Saved data entries:
■ ■ ■ ■ ■ ■ ■

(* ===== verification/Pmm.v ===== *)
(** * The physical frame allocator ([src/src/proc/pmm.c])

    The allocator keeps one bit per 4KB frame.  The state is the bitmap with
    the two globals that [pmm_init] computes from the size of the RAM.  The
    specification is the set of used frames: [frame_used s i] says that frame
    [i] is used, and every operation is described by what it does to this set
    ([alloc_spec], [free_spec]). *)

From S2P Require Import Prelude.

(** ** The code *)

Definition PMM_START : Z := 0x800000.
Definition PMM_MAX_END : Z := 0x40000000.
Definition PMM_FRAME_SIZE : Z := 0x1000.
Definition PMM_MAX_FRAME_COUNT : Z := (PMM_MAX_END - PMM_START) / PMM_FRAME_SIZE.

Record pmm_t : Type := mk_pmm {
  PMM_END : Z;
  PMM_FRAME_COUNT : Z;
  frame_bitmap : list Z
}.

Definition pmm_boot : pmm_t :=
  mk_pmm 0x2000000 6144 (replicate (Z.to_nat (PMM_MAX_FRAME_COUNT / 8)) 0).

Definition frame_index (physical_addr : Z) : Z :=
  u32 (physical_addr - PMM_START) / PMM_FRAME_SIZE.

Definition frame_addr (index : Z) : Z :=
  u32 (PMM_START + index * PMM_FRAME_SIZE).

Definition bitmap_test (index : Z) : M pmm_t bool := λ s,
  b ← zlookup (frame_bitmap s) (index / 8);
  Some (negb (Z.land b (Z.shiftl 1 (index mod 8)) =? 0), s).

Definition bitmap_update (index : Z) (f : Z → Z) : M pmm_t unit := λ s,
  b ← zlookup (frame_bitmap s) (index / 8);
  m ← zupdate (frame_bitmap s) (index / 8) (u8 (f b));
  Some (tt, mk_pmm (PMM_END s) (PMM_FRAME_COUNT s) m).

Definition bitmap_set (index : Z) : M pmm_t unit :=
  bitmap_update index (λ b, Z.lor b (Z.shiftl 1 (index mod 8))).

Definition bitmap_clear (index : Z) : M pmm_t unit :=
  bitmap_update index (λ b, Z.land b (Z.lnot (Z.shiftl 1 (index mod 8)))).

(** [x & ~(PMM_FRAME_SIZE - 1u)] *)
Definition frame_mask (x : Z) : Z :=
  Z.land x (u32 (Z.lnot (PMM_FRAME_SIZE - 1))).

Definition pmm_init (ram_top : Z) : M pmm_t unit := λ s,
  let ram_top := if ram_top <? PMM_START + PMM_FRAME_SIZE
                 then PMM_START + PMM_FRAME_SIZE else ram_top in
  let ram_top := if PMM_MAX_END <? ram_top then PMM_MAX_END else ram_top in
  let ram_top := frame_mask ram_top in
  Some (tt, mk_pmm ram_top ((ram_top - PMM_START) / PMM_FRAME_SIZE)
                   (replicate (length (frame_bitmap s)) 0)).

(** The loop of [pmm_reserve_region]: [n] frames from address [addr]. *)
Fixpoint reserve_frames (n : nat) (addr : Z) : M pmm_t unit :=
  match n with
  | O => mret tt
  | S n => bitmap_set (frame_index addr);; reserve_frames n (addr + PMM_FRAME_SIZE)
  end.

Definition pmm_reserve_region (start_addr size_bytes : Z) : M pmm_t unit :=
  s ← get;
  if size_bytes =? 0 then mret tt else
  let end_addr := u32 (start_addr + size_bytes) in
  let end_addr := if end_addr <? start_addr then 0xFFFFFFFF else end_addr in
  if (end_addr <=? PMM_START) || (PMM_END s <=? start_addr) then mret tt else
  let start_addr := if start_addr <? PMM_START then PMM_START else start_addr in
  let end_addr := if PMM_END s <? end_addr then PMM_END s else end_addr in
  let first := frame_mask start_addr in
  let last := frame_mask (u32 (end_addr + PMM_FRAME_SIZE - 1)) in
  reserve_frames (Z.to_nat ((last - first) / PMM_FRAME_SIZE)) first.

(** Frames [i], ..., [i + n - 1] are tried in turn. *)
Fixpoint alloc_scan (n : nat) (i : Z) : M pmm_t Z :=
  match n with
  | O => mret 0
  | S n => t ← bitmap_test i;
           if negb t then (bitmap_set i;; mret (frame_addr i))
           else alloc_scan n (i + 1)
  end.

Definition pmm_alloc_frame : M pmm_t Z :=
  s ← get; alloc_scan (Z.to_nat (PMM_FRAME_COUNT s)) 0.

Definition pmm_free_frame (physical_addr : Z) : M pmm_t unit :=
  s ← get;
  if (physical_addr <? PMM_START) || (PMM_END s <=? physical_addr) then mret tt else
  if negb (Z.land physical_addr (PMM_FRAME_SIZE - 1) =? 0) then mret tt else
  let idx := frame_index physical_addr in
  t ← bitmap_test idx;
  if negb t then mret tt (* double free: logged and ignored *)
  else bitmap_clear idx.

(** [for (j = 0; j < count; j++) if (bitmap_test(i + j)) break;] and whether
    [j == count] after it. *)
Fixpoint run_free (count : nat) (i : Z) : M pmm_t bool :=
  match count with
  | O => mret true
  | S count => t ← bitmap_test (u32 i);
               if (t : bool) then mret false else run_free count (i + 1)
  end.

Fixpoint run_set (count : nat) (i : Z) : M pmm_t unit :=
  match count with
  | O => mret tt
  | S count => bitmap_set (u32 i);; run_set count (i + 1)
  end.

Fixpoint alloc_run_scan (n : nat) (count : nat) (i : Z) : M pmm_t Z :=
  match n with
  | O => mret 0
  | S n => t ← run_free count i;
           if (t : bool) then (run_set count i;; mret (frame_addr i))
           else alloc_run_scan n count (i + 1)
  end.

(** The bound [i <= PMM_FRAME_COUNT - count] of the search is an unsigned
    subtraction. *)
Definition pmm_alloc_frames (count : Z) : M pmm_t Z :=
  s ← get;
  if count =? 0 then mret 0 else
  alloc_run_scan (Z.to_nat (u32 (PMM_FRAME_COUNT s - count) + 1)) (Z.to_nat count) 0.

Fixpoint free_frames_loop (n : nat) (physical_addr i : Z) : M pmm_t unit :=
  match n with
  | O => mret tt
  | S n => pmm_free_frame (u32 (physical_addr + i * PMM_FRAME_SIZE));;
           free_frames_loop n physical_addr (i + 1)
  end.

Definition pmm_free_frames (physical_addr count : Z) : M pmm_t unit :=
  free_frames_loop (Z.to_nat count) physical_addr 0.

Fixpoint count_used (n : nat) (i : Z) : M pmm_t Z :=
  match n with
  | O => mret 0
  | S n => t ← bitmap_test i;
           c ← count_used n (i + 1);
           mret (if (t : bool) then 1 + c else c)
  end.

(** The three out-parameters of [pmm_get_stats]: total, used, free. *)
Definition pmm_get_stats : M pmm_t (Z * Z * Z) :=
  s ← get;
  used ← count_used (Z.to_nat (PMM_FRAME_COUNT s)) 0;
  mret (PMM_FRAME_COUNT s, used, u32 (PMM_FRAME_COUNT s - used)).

■ ■ ■ ■ ■ ■ ■

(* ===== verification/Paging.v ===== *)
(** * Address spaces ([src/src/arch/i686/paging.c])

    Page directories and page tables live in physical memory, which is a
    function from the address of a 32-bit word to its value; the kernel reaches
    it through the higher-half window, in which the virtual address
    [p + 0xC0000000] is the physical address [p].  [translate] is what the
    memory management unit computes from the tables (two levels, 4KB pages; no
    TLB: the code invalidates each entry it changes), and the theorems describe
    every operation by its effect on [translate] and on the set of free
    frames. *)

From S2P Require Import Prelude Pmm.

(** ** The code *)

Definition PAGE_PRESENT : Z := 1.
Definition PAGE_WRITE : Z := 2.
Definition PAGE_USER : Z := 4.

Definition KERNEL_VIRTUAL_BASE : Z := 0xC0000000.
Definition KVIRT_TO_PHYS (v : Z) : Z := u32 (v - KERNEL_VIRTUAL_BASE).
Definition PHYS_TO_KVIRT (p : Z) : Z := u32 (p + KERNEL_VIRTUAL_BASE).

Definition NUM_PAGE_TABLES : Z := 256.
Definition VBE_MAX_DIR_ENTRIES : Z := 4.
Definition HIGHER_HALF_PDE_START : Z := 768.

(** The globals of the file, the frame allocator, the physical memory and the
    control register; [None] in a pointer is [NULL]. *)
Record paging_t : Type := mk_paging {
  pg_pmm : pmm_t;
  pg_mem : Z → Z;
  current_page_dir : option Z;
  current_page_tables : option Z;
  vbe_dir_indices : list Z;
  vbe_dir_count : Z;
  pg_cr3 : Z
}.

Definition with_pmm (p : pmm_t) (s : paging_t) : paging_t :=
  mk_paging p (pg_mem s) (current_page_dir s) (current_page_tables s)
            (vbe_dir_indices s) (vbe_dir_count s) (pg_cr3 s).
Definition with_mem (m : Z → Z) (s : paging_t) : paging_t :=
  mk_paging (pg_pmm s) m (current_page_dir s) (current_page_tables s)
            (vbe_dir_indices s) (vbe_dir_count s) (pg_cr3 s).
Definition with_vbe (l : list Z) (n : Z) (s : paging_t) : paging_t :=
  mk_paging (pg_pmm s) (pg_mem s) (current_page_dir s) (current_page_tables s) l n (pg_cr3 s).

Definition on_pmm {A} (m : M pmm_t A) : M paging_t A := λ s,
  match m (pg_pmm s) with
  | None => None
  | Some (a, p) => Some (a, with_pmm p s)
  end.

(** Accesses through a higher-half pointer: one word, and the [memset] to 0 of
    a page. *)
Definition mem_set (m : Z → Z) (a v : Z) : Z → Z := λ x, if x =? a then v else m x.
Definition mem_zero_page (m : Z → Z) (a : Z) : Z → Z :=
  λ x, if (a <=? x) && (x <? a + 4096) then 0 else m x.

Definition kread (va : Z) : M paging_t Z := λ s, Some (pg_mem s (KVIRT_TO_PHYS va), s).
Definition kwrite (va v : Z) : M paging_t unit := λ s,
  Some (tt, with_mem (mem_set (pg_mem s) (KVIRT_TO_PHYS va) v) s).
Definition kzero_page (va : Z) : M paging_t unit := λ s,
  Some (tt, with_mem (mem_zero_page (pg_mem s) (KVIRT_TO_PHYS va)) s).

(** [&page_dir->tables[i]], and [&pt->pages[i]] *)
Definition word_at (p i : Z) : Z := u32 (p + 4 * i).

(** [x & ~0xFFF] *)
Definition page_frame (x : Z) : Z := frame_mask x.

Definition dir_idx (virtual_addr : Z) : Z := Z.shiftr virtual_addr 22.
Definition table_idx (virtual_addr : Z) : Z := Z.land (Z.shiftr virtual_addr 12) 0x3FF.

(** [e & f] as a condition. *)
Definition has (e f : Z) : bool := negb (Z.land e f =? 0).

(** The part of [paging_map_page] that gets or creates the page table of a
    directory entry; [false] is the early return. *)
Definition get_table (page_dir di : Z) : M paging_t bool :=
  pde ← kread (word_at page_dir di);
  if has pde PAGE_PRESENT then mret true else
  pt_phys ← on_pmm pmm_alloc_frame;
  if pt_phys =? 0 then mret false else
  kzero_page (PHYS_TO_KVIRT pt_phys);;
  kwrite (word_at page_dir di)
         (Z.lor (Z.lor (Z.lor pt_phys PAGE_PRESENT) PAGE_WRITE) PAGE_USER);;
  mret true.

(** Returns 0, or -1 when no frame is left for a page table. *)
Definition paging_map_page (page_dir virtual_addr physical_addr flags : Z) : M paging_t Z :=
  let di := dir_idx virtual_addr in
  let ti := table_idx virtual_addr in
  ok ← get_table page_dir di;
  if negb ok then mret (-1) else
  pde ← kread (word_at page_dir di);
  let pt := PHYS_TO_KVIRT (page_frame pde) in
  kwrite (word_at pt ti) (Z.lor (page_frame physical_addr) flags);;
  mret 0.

■ ■ ■ ■ ■ ■ ■

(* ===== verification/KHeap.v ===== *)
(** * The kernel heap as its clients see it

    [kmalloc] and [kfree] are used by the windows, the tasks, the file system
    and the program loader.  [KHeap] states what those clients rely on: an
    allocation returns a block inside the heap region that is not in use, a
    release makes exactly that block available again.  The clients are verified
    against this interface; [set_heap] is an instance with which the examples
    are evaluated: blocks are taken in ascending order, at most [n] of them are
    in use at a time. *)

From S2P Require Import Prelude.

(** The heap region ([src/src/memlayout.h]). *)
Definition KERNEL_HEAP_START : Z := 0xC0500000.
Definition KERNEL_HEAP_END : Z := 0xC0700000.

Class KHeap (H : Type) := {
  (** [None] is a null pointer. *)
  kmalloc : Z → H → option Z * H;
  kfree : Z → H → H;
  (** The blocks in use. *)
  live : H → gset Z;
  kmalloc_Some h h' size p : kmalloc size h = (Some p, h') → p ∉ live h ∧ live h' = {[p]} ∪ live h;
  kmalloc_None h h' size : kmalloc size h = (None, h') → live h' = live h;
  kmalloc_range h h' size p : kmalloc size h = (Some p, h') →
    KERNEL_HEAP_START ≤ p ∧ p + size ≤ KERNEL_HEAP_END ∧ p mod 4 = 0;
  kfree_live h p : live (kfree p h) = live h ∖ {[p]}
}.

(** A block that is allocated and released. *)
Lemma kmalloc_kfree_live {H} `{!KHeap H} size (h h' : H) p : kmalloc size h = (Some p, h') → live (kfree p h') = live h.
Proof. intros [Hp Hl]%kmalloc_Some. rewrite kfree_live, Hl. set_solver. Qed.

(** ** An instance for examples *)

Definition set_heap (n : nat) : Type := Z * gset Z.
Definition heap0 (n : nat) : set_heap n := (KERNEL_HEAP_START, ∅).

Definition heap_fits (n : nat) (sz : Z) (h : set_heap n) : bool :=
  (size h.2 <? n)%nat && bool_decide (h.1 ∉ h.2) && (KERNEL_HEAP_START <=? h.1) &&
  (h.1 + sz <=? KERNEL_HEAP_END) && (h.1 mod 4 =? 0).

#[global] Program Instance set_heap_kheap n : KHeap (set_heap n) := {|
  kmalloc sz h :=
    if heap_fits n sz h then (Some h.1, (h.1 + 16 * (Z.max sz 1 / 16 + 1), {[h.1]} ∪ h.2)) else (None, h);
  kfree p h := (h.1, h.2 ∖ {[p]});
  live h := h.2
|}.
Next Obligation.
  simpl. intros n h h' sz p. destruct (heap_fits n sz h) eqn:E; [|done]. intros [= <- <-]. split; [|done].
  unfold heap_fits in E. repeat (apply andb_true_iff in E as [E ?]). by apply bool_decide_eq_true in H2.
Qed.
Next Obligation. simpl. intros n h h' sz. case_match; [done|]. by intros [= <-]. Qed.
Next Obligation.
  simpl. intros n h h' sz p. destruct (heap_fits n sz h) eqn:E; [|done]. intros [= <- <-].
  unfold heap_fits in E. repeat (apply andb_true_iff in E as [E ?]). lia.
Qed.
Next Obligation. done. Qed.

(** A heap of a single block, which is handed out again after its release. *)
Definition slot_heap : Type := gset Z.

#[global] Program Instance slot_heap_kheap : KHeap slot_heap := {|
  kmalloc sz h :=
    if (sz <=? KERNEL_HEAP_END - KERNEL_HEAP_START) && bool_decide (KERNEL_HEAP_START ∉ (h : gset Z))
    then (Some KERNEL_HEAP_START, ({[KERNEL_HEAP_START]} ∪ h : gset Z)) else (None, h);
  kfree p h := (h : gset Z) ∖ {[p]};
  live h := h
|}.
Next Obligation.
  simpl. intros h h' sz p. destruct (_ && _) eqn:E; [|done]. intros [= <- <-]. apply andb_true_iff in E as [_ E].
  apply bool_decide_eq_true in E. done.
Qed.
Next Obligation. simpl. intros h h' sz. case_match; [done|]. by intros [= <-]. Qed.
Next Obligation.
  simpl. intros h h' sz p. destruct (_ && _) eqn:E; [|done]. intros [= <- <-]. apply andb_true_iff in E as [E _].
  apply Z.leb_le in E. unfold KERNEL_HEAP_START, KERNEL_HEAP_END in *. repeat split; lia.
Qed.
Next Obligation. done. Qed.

■ ■ ■ ■ ■ ■ ■

INSTRUCTIONS FOR THE TASK: In the records above, the line with "(* ===== verification/Pmm.v ===== *)" marks the start and the line with "Definition PMM_FRAME_SIZE : Z := 0x1000." marks the end; copy that stretch exactly, both lines included, and nothing else.

COMPLETED TASK:
(* ===== verification/Pmm.v ===== *)
(** * The physical frame allocator ([src/src/proc/pmm.c])

    The allocator keeps one bit per 4KB frame.  The state is the bitmap with
    the two globals that [pmm_init] computes from the size of the RAM.  The
    specification is the set of used frames: [frame_used s i] says that frame
    [i] is used, and every operation is described by what it does to this set
    ([alloc_spec], [free_spec]). *)

From S2P Require Import Prelude.

(** ** The code *)

Definition PMM_START : Z := 0x800000.
Definition PMM_MAX_END : Z := 0x40000000.
Definition PMM_FRAME_SIZE : Z := 0x1000.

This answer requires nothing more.